Circle North


Interesting Running Geek Training Stuff (Read 107 times)

    Here's a thread for stuff you see about training that you think is interesting, or has good ideas in it. I'll start it off with this, which I just read and liked a lot of...



    So, if you read something interesting about training, steal it and put it here! Yay!

    L Train

      Trial and error indicates that actually hitting that high-end pace more than three times per week will expedite your fitness at a small cost to long-term development (this is also dependent upon how much higher-intensity work is being done concurrently). The take-home message in this is that if you are a newcomer to the sport or if you are younger than your prime racing years (25-35 years old for most long distance runners), you will be better served (at least from a statistical standpoint - obviously not everyone responds in exactly the same manner) by including more easy running in your base training regimen. If you are an older, experienced runner who is in (or past) your prime, you may be better served by running at least a portion of your runs near your maximum steady state more often (4-6 times per week).
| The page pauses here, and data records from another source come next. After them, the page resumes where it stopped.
(** * Canvas geometry utilities and the bounded batch runner

    A shallow embedding of the image-geometry helpers of [src/lib/utils.ts]
    ([resizeImageToAspectRatio], [cropImageToAspectRatio]), of the print-sheet
    tiler [createPrintSheet] and of the worker-pool batch runners
    ([handleGenerateClick], [handleRegeneratePhoto] in
    [src/components/Photoshoot.tsx], [handleGenerateAll] of the product scene
    generator), followed by the properties the specification states about
    them.

    Numbers.  A JavaScript number is modelled by [JS.number]: a rational,
    [+Infinity], [-Infinity] or [NaN].  The operations [JS.add], [JS.mul],
    [JS.div] give the exact result; [JS.rnd] rounds a result to the nearest
    double.  [cropImageToAspectRatio], whose canvas size is the integer part
    of a product or a quotient, is modelled with every operation rounded.
    Elsewhere the operations are exact, and the sign of zero is not modelled
    (a zero divisor counts as [+0]).

    Browser.  Image decoding, the availability of a 2D context and the
    encoder behind [canvas.toDataURL] are the fields of an environment
    record [Browser]; a canvas is the pair of its integer dimensions and the
    list of drawing calls it received.

    Event loop.  The batch runners are asynchronous functions on a single
    thread.  A worker of the pool is modelled by its control point (head of
    the loop, suspended on a request, returned) and the pool by a step
    function that runs one worker from one suspension to the next; the order
    in which requests settle is left open, so a property is proved for every
    list of worker indices.  How a request settles is a parameter
    ([work : Job -> Promise string]). *)

From Stdlib Require Import QArith Qround Qabs Qpower Lqa ZArith Lia Ascii String.
From stdpp Require Import gmap strings list pretty.

Open Scope Q_scope.

(** ** JavaScript numbers *)

Module JS.

Inductive number : Type :=
| Fin (q : Q)
| PosInf
| NegInf
| NaN.

(** The infinity (or [NaN]) selected by the sign of a finite operand. *)
Definition inf_of_sign (c : comparison) : number :=
  match c with
  | Gt => PosInf
  | Lt => NegInf
  | Eq => NaN
  end.

Definition neg (x : number) : number :=
  match x with
  | Fin q => Fin (- q)
  | PosInf => NegInf
  | NegInf => PosInf
  | NaN => NaN
  end.

Definition mul (x y : number) : number :=
  match x, y with
  | NaN, _ | _, NaN => NaN
  | Fin a, Fin b => Fin (a * b)
  | Fin a, PosInf | PosInf, Fin a => inf_of_sign (a ?= 0)
  | Fin a, NegInf | NegInf, Fin a => inf_of_sign (0 ?= a)
  | PosInf, PosInf | NegInf, NegInf => PosInf
  | PosInf, NegInf | NegInf, PosInf => NegInf
  end.

Definition div (x y : number) : number :=
  match x, y with
  | NaN, _ | _, NaN => NaN
  | Fin a, Fin b => if Qeq_bool b 0 then inf_of_sign (a ?= 0) else Fin (a / b)
  | Fin _, PosInf | Fin _, NegInf => Fin 0
  | PosInf, Fin b => match b ?= 0 with Lt => NegInf | _ => PosInf end
  | NegInf, Fin b => match b ?= 0 with Lt => PosInf | _ => NegInf end
  | PosInf, PosInf | PosInf, NegInf | NegInf, PosInf | NegInf, NegInf => NaN
  end.

Definition add (x y : number) : number :=
  match x, y with
  | NaN, _ | _, NaN => NaN
  | Fin a, Fin b => Fin (a + b)
  | PosInf, NegInf | NegInf, PosInf => NaN
  | PosInf, _ | _, PosInf => PosInf
  | NegInf, _ | _, NegInf => NegInf
  end.

Definition sub (x y : number) : number := add x (neg y).

(** [Math.abs] *)
Definition abs (x : number) : number :=
  match x with
  | Fin q => Fin (Qabs q)
  | PosInf | NegInf => PosInf
  | NaN => NaN
  end.

(** [x < y]: false as soon as one side is [NaN]. *)
Definition lt (x y : number) : bool :=
  match x, y with
  | NaN, _ | _, NaN => false
  | Fin a, Fin b => match a ?= b with Lt => true | _ => false end
  | NegInf, NegInf | PosInf, _ | _, NegInf => false
  | NegInf, _ | _, PosInf => true
  end.

(** [x > y] *)
Definition gt (x y : number) : bool := lt y x.

(** [x === y] on numbers. *)
Definition strict_eq (x y : number) : bool :=
  match x, y with
  | Fin a, Fin b => Qeq_bool a b
  | PosInf, PosInf | NegInf, NegInf => true
  | _, _ => false
  end.

(** [Math.floor] *)
Definition floor (x : number) : number :=
  match x with
  | Fin q => Fin (inject_Z (Qfloor q))
  | _ => x
  end.

(** [Math.round]: the nearest integer, a tie going up. *)
Definition round (x : number) : number :=
  match x with
  | Fin q => Fin (inject_Z (Qfloor (q + (1 # 2))))
  | _ => x
  end.

(** A destructured array element is a number or [undefined] ([None]);
    the global [isNaN] converts [undefined] to [NaN] first. *)
Definition isNaN (v : option number) : bool :=
  match v with
  | Some NaN | None => true
  | Some _ => false
  end.

(** [v === 0] for such an element. *)
Definition is_zero (v : option number) : bool :=
  match v with
  | Some x => strict_eq x (Fin 0)
  | None => false
  end.

(** *** [Number(string)]

    The StringNumericLiteral grammar over ASCII: surrounding white space is
    dropped, the empty string is [0], then an optionally signed decimal
    literal (digits, fraction, exponent) or [Infinity], or an unsigned
    [0x], [0o] or [0b] integer; anything else is [NaN]. *)

Definition is_white_space (c : ascii) : bool :=
  let n := nat_of_ascii c in
  ((9 <=? n) && (n <=? 13) || (n =? 32))%nat.

Fixpoint drop_white (s : list ascii) : list ascii :=
  match s with
  | c :: s' => if is_white_space c then drop_white s' else s
  | [] => []
  end.

Definition trim (s : list ascii) : list ascii :=
  rev (drop_white (rev (drop_white s))).

(** The value of a digit in the given radix. *)
Definition digit_of (radix : Z) (c : ascii) : option Z :=
  let n := Z.of_nat (nat_of_ascii c) in
  let v :=
    if ((48 <=? n) && (n <=? 57))%Z then Some (n - 48)%Z
    else if ((97 <=? n) && (n <=? 102))%Z then Some (n - 87)%Z
    else if ((65 <=? n) && (n <=? 70))%Z then Some (n - 55)%Z
    else None in
  match v with
  | Some d => if (d <? radix)%Z then Some d else None
  | None => None
  end.

(** Reads the longest prefix of digits: its value, its length, the rest. *)
Fixpoint read_digits (radix : Z) (s : list ascii) (acc : Z) (len : nat)
  : Z * nat * list ascii :=
  match s with
  | c :: s' =>
      match digit_of radix c with
      | Some d => read_digits radix s' (acc * radix + d)%Z (S len)
      | None => (acc, len, s)
      end
  | [] => (acc, len, [])
  end.

Definition radix_integer (radix : Z) (s : list ascii) : number :=
  match read_digits radix s 0%Z 0%nat with
  | (v, S _, []) => Fin (inject_Z v)
  | _ => NaN
  end.

Definition is_exp_mark (c : ascii) : bool :=
  let n := nat_of_ascii c in ((n =? 101) || (n =? 69))%nat.

(** The exponent part, if any: [Some e] when the rest of the literal is a
    well-formed exponent (or empty, [e = 0]). *)
Definition read_exponent (s : list ascii) : option Z :=
  match s with
  | [] => Some 0%Z
  | c :: s' =>
      if is_exp_mark c then
        let '(sign, ds) :=
          match s' with
          | "+"%char :: r => (1%Z, r)
          | "-"%char :: r => ((-1)%Z, r)
          | _ => (1%Z, s')
          end in
        match read_digits 10 ds 0%Z 0%nat with
        | (e, S _, []) => Some (sign * e)%Z
        | _ => None
        end
      else None
  end.

Definition unsigned_decimal (s : list ascii) : number :=
  let '(ip, n1, r1) := read_digits 10 s 0%Z 0%nat in
  let '(fp, n2, r2) :=
    match r1 with
    | "."%char :: r => read_digits 10 r 0%Z 0%nat
    | _ => (0%Z, 0%nat, r1)
    end in
  match (n1 + n2)%nat with
  | O => NaN
  | S _ =>
      match read_exponent r2 with
      | Some e =>
          Fin ((inject_Z ip + inject_Z fp / inject_Z (10 ^ Z.of_nat n2))
               * Qpower 10 e)
      | None => NaN
      end
  end.
(** * A shallow embedding of the WAMP session core of wamprx.js

    The modelled code is the newest revision of [wamp.ts] (with the callee
    path), the keyed demultiplexer [divide] of [utils/rxdivide.ts], the
    subscription logger [logSubUnsub] of [utils/rxlog.ts] and the helpers
    [toWampFunc] and [wampCall] of [wamp/extras.ts].
    RxJS streams are modelled by the notifications they carry; the
    synchronous re-entrancy of RxJS subscribers (a consumer reacting inside a
    [next] callback, teardown running after the [complete]/[error] callback)
    is written out where a claim depends on it. *)

From Stdlib Require Import ZArith Ascii Sorted Numbers.DecimalString.
From stdpp Require Import base list gmap strings.

Open Scope Z_scope.
#[local] Set Warnings "-register-all".

(* ------------------------------------------------------------------ *)
(** ** JavaScript values as they travel through the session *)

(** [JUndef] is JavaScript's [undefined]: an absent optional field of a
    message array or an absent property of an object. *)
Inductive jsval : Type :=
| JUndef
| JNull
| JBool (b : bool)
| JNum (n : Z)
| JStr (s : string)
| JArr (l : list jsval)
| JObj (fs : list (string * jsval)).

(** Truthiness, as used by [!!x], [x || y] and [if (x)]. *)
Definition truthy (v : jsval) : bool :=
  match v with
  | JUndef | JNull => false
  | JBool b => b
  | JNum n => negb (Z.eqb n 0)
  | JStr s => negb (String.eqb s EmptyString)
  | JArr _ | JObj _ => true
  end.

(** Property access [o.k]; a later duplicate key wins, as with [JSON.parse].
    Property access on a non-object yields [undefined] here (the message
    types only put objects at the positions read this way). *)
Definition get_prop (o : jsval) (k : string) : jsval :=
  match o with
  | JObj fs =>
      match List.find (fun kv => String.eqb (fst kv) k) (List.rev fs) with
      | Some (_, v) => v
      | None => JUndef
      end
  | _ => JUndef
  end.
(** * Campaign dispatch, quota guard and tracking ingest of Emailscraper-backend

    A shallow embedding of
      - [EmailService]    (src/email/email.service.ts),
      - [CampaignService] (campaign.service.ts),
      - [TrackingService] and [TrackingController] (tracking/),
    over an explicit world: the three Mongoose collections, the process-wide
    maps of [EmailService], the pending [setTimeout] callbacks, the logger
    and the SMTP transport.  Asynchronous methods become computations in a
    state-and-exception monad; a value read from a collection is a snapshot
    that later writes to the collection do not change, as with documents
    returned by [findById]. *)

From Stdlib Require Import String Ascii ZArith Lia.
From stdpp Require Import gmap strings list fin_maps pretty.

Open Scope string_scope.
Open Scope Z_scope.

(** ** JavaScript strings *)

Module Js.

(** [s.split(sep)] for a one-character separator: always at least one part. *)
Fixpoint split (sep : ascii) (s : string) : list string :=
  match s with
  | EmptyString => [EmptyString]
  | String c s' =>
      if Ascii.eqb c sep then EmptyString :: split sep s'
      else match split sep s' with
           | p :: ps => String c p :: ps
           | [] => [String c EmptyString]
           end
  end.

(** Whether character [c] occurs in [s]. *)
Fixpoint has_char (c : ascii) (s : string) : bool :=
  match s with
  | EmptyString => false
  | String a s' => Ascii.eqb a c || has_char c s'
  end.

(** [s.substring(n)]: what is left after the first [n] characters. *)
Fixpoint drop (n : nat) (s : string) : string :=
  match n, s with
  | O, _ => s
  | S k, EmptyString => EmptyString
  | S k, String _ s' => drop k s'
  end.

(** Whether [pat] occurs in [s] as a substring. *)
Fixpoint occurs (pat s : string) : bool :=
  String.prefix pat s
  || match s with
     | EmptyString => false
     | String _ s' => occurs pat s'
     end.
Lemma fourier_harmonic_features_witness :
  1 <= 1 /\ 1 <= 1 /\ wf origin /\ shape origin = [1; 2] /\
  let self := Fourier.init 1 1 1 None false zero_draws in
  value (Fourier.orders self) = map INR (seq 1 1) /\
  Linear.in_features (SkipConn.inLayer (Fourier.inner_model self))
  = 4 * 1 + 2 /\
  exists f,
    Fourier.features (value (Fourier.orders self)) origin = Ok f /\
    shape f = [1; 4 * 1 + 2] /\
    data f = concat (map (harmonics 1) (data origin)) /\
    rows f = map (fun r => concat (map (harmonics 1) r)) (rows origin).
Proof.
  split; [lia|]. split; [lia|]. split; [reflexivity|]. split; [reflexivity|].
  destruct (fourier_harmonic_features 1 1 1 1 None false zero_draws origin)
    as (Ho & Hi & _ & Hf); [lia|lia|reflexivity|reflexivity|].
  split; [exact Ho|]. split; [exact Hi|exact Hf].
Defined.

(** C5 as stated fails on a batch of no points: [view(0, -1)] cannot infer
    the second size of a tensor without entries, and [forward] raises before
    the inner model is reached. *)
Lemma fourier_empty_batch_raises :
  wf empty_batch /\ shape empty_batch = [0; 2] /\
  Fourier.features (map INR (seq 1 1)) empty_batch = Raise RuntimeError /\
  snd (Fourier.forward (Fourier.init 1 1 1 None false zero_draws) empty_batch)
  = Raise RuntimeError.
Proof. repeat split; reflexivity. Qed.


Lemma network_wrong_width (h L c : nat) (lm : option CenteredLinearMap.t)
  (act : R -> R) (uc : bool) (theta : draws) (x : tensor) (N w : nat) :
  shape x = [N; w] -> w <> c ->
  SkipConn.network (SkipConn.init h L c lm act uc theta) x
  = Raise RuntimeError.
Proof.
  intros Hx Hw. unfold SkipConn.network.
  cbn [SkipConn.init SkipConn.inLayer].
  now rewrite (linear_mismatch (nn_Linear c h (theta 0)) x [N] w Hx Hw).
Qed.

Lemma plain_linmap_is_the_default :
  CenteredLinearMap.init CenteredLinearMap.xmin_default
    CenteredLinearMap.xmax_default CenteredLinearMap.ymin_default
    CenteredLinearMap.ymax_default None None false
  = Ok plain_linmap.
Proof. reflexivity. Qed.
      Yowza.  This might support what McCullough has been doing.  I would surely break.  


        The main part I found interesting was the description of how the progression runs should feel at the faster end of the workout. That almost floating feeling where you're working hard but not straining. Running fast but not killing yourself, and maybe really pushing hard only at the very end, if at all.

        L Train

          You and I have both referenced the feeling of body separating from legs, which is sort of how I pictured that part. 


            Wanted to save this somewhere I could easily find it again, this seems like the appropriate thread for it. It's a quote from Jeff, a really fast guy that posts on RA a lot. It caught my eye just before I ran Baystate, and it stuck in my head. It helped a lot.


            The pain that hurts the worse is the imagined pain. One of the most difficult arts of racing is learning to ignore the imagined pain and just live with the present pain (which is always bearable.) - Jeff

            L Train

              Long but good.  Thanks.


                Somebody was talking about this article on Tuesday. I think it's pretty accurate.



                L Train

                  In general, I need more lizard-brain.  More beast, less machine.  At least on race-day.  And in this case, right around mile 16 or so is when I need to invoke my wonder-twin powers.


                  There have been too many instances of my rational brain winning out.


                  The machine is good for training, though.


                    This pretty much highlights how impossible it is to pick the "right" plan, but there's lots of good compare/contrast stuff...




                      Hmmm - was told something from my PT yesterday that rocked my thinking as to treating a soft tissue injury. I kinda knew about the adverse effects of NSADS and have stopped using them. But he told me not to ice an acute phase strain - that it did little to help me recover quicker and could, in fact slow it down - that compression was the more important action.


                      So I looked it up - interesting read for the next time you want to grab the ice pack for a strain....



                        Begs the question on PRICE in general then... "protection, rest, ice, compression, elevation"

                        Rest and Protection are encouraged by pain and swelling... ie the body's way of saying damn, stay off it.


                        The article in my opinion just focus's mainly on ICE not being beneficial vs compression or elevation impact to the wound.


                        You might even theorize that ICE / NSADS(NSAIDS) / Compression also "fiddle with" the bodies natural reactions and might also be not beneficial.


                        Seems like to me it always comes back to if it hurts, the best thing you can do is stay the hell off it and let nature take its course.

                        What was I chasing again?


                          Yeah - then there is the camp of the active recovery folks - which my PT and Chiro both preach.... Don't stay the hell off it, but stay active in smart ways that engage the tissue and supporting tissues - not just wait it out and let the tissues rest.




                          Man, I am completely on board with this method as it seems to have helped my stupid crap. The one time I just sat it out, my issue took 14 weeks to heal and i wonder if I knew better it would have been much shorter....


                          Stuff to ponder - I find it interesting that the above link mentioned the use of nsads - not sure about that one.